CFS umount abnormally
Created: 10 Dec 2012
Hi everyone!
I have ten SFCFS nodes on the same version of AIX OS platform with SFRAC 5.1SP1RP3. This SFCFS cluster has two CFS resources which running on all nodes.Recently, I encounter a very strange problem for service group sg-cfs-mount01 on a specific node.(DB2) The resource cfsmount1 related to service group sg-cfs-mount01 was offlined abnormally.

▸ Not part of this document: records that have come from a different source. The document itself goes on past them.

(* ===== verification/RaftTypes.v ===== *)
(** [src/raft/{message,request}.rs] and the types of [src/raft/node.rs]: what
    Raft nodes store and send. *)

From S2P Require Import Prelude Bytes Float LogRecord.

(** [Instant] and [Duration], in milliseconds. *)
Abbreviation Instant := Z.
Abbreviation Duration := Z.

Record NodeId : Type := MkNodeId { node_id : Z }.

Inductive Role : Type := Follower | Candidate | Leader.

#[export] Instance NodeId_eq_dec : EqDecision NodeId.
Proof. solve_decision. Defined.
#[export] Instance NodeId_countable : Countable NodeId.
Proof. by apply (inj_countable' node_id MkNodeId); intros []. Defined.
#[export] Instance Role_eq_dec : EqDecision Role.
Proof. solve_decision. Defined.

Inductive EntryPayload : Type :=
  | PCommand (record : LogRecord)
  | PAddNode (id : NodeId) (addr : str)
  | PRemoveNode (id : NodeId).

Record LogEntry : Type := MkLogEntry { term : Z; payload : EntryPayload }.

#[export] Instance EntryPayload_eq_dec : EqDecision EntryPayload.
Proof. solve_decision. Defined.
#[export] Instance LogEntry_eq_dec : EqDecision LogEntry.
Proof. solve_decision. Defined.

#[export] Instance LogEntry_countable : Countable LogEntry.
Proof.
  set (of_value v := match v with
    | Int z => inl (inl z) | Float z => inl (inr z) | String s => inr s end).
  set (to_value v := match v with
    | inl (inl z) => Int z | inl (inr z) => Float z | inr s => String s end).
  set (of_command c := match c with Set_ k v => inl (k, of_value v) | Delete k => inr k end).
  set (to_command c := match c with inl (k, v) => Set_ k (to_value v) | inr k => Delete k end).
  set (of_entry e := (term e, match payload e with
    | PCommand r => inl (id r, of_command (command r), checksum r)
    | PAddNode i a => inr (i, Some a) | PRemoveNode i => inr (i, None) end)).
  set (to_entry x := {| term := x.1; payload := match x.2 with
    | inl (i, c, s) => PCommand {| id := i; command := to_command c; checksum := s |}
    | inr (i, Some a) => PAddNode i a | inr (i, None) => PRemoveNode i end |}).
  unfold f64 in *. apply (inj_countable' of_entry to_entry).
  intros [t [[i [k [v|v|v]|k] c]|i a|i]]; reflexivity.
Defined.

(** * [message.rs] *)

Record AppendEntries : Type := MkAppendEntries {
  ae_term : Z;
  ae_leader_id : NodeId;
  ae_prev_log_index : nat;
  ae_prev_log_term : Z;
  ae_entries : list LogEntry;
  ae_leader_commit : nat;
}.

Record AppendEntriesResponse : Type := MkAppendEntriesResponse {
  ar_term : Z;
  ar_follower_id : NodeId;
  ar_success : bool;
  ar_match_index : nat;
}.

Record RequestVote : Type := MkRequestVote {
  rv_term : Z;
  rv_candidate_id : NodeId;
  rv_last_log_index : nat;
  rv_last_log_term : Z;
}.

Record RequestVoteResponse : Type := MkRequestVoteResponse {
  vr_term : Z;
  vr_voter_id : NodeId;
  vr_vote_granted : bool;
}.

Record ClientRequest : Type := MkClientRequest {
  cr_request_id : Z;
  cr_client_id : NodeId;
  cr_command : Command;
}.

Record ClientQuery : Type := MkClientQuery {
  cq_request_id : Z;
  cq_client_id : NodeId;
  cq_key : str;
}.

Record StatusQuery : Type := MkStatusQuery {
  sq_request_id : Z;
  sq_client_id : NodeId;
}.

Record ClientResponse : Type := MkClientResponse {
  cl_request_id : Z;
  cl_success : bool;
  cl_value : option Value;
  cl_message : str;
  cl_leader_id : option NodeId;
  cl_node_id : NodeId;
  cl_role : str;
  cl_term : Z;
  cl_peers : list NodeId;
}.

Record AddNode : Type := MkAddNode { an_id : NodeId; an_addr : str }.
Record RemoveNode : Type := MkRemoveNode { rn_id : NodeId }.

Inductive Message : Type :=
  | MRequestVote (m : RequestVote)
  | MRequestVoteResponse (m : RequestVoteResponse)
  | MAppendEntries (m : AppendEntries)
  | MAppendEntriesResponse (m : AppendEntriesResponse)
  | MClientCommand (c : Command)
  | MClientRequest (m : ClientRequest)
  | MClientQuery (m : ClientQuery)
  | MStatusQuery (m : StatusQuery)
  | MClientResponse (m : ClientResponse)
  | MAddNode (m : AddNode)
  | MRemoveNode (m : RemoveNode)
  | MTimeout.

#[export] Instance AppendEntries_eq_dec : EqDecision AppendEntries.
Proof. solve_decision. Defined.
#[export] Instance AppendEntriesResponse_eq_dec : EqDecision AppendEntriesResponse.
Proof. solve_decision. Defined.
#[export] Instance RequestVote_eq_dec : EqDecision RequestVote.
Proof. solve_decision. Defined.
#[export] Instance RequestVoteResponse_eq_dec : EqDecision RequestVoteResponse.
Proof. solve_decision. Defined.
#[export] Instance ClientRequest_eq_dec : EqDecision ClientRequest.
Proof. solve_decision. Defined.
#[export] Instance ClientQuery_eq_dec : EqDecision ClientQuery.
Proof. solve_decision. Defined.
#[export] Instance StatusQuery_eq_dec : EqDecision StatusQuery.
Proof. solve_decision. Defined.
#[export] Instance ClientResponse_eq_dec : EqDecision ClientResponse.
Proof. solve_decision. Defined.
#[export] Instance AddNode_eq_dec : EqDecision AddNode.
Proof. solve_decision. Defined.
#[export] Instance RemoveNode_eq_dec : EqDecision RemoveNode.
Proof. solve_decision. Defined.
#[export] Instance Message_eq_dec : EqDecision Message.
Proof. solve_decision. Defined.

(** * [network.rs] and [service.rs]: what a node hands to its surroundings *)

Inductive PeerChange : Type :=
  | AddPeer (id : NodeId) (addr : str)
  | RemovePeer (id : NodeId).

Record ServiceResponse : Type := MkServiceResponse {
  sr_success : bool;
  sr_value : option Value;
  sr_message : str;
  sr_leader_id : option Z;
  sr_term : Z;
}.

(** * [request.rs] *)

Inductive StoreOperation : Type :=
  | OpSet (key : str) (value : Value)
  | OpDelete (key : str)
  | OpGet (key : str)
  | OpStatus.

Definition to_command (op : StoreOperation) : option Command :=
  match op with
  | OpSet key value => Some (Set_ key value)
  | OpDelete key => Some (Delete key)
  | OpGet _ | OpStatus => None
  end.

(** A [oneshot] sender is known by a number. *)
Inductive Responder : Type :=
  | Oneshot (tx : nat)
  | RaftClient (client_id : NodeId) (request_id : Z).

Record StoreRequest : Type := MkStoreRequest {
  operation : StoreOperation;
  responder : Responder;
}.

(** [format!("{:?}", role)]. *)
Definition role_str (r : Role) : str :=
  match r with
  | Follower => lit "Follower"
  | Candidate => lit "Candidate"
  | Leader => lit "Leader"
  end.

(** What [Responder::send] sends: an answer on the channel, or a message. *)
Definition response (r : Responder) (success : bool) (value : option Value)
    (message : str) (leader_id : option NodeId) (term : Z) (node : NodeId)
    (role : Role) (peers : list NodeId) :
    (nat * ServiceResponse) + (NodeId * Message) :=
  match r with
  | Oneshot tx =>
      inl (tx, {| sr_success := success; sr_value := value; sr_message := message;
                  sr_leader_id := node_id <$> leader_id; sr_term := term |})
  | RaftClient client_id request_id =>
      inr (client_id, MClientResponse
        {| cl_request_id := request_id; cl_success := success; cl_value := value;
           cl_message := message; cl_leader_id := leader_id; cl_node_id := node;
           cl_role := role_str role; cl_term := term; cl_peers := peers |})
  end.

I have checked in engine_A.log and there are shown I/O test failure by CVMVolDg agent.Then I also checked SYS logs, dmpevent.log .. etc. but there are no related errors.This problem only occurs on node DB2 with SG sg-cfs-mount01,but the SG sg-cfs-mount01 on other nodes and SG sg-cfs-mount02 on all nodes (include DB2) is working normally.(This is what I think strange for)
I attached engine_A.log CFSMount_A.log CVMVolDg_A.log etc.. in logs.tar
Thanks in advance.
Comments
I have seen CVMVolDg
I have seen CVMVolDg resources time-out before and this is due to busy systems, where the "dd" read on the volumes in the "CVMVolume" attribute does not have enough time to complete and this is made worse when several volumes are specified for the "CVMVolume" attribute. However your resource is not experiencing timeouts, rather the "dd" read seems to be failing - see extract from your engine log:
VCS ERROR V-16-10011-1097 (db2) CVMVolDg:cvmvoldg1:monitor:Device /dev/vx/rdsk/yyzc-cfsdg01/cfsdg01-vol001 could not be read at offset 0
I can think of 3 causes:
The dd command the agent is running is:
dd if=/dev/vx/rdsk/yyzc-cfsdg01/cfsdg01-vol001 of=/dev/null count=1 skip=$_cdi_offset bs=1024
where $_cdi_offset is randomly generated, but this maybe failing as all errors say they are trying to read from offset 0.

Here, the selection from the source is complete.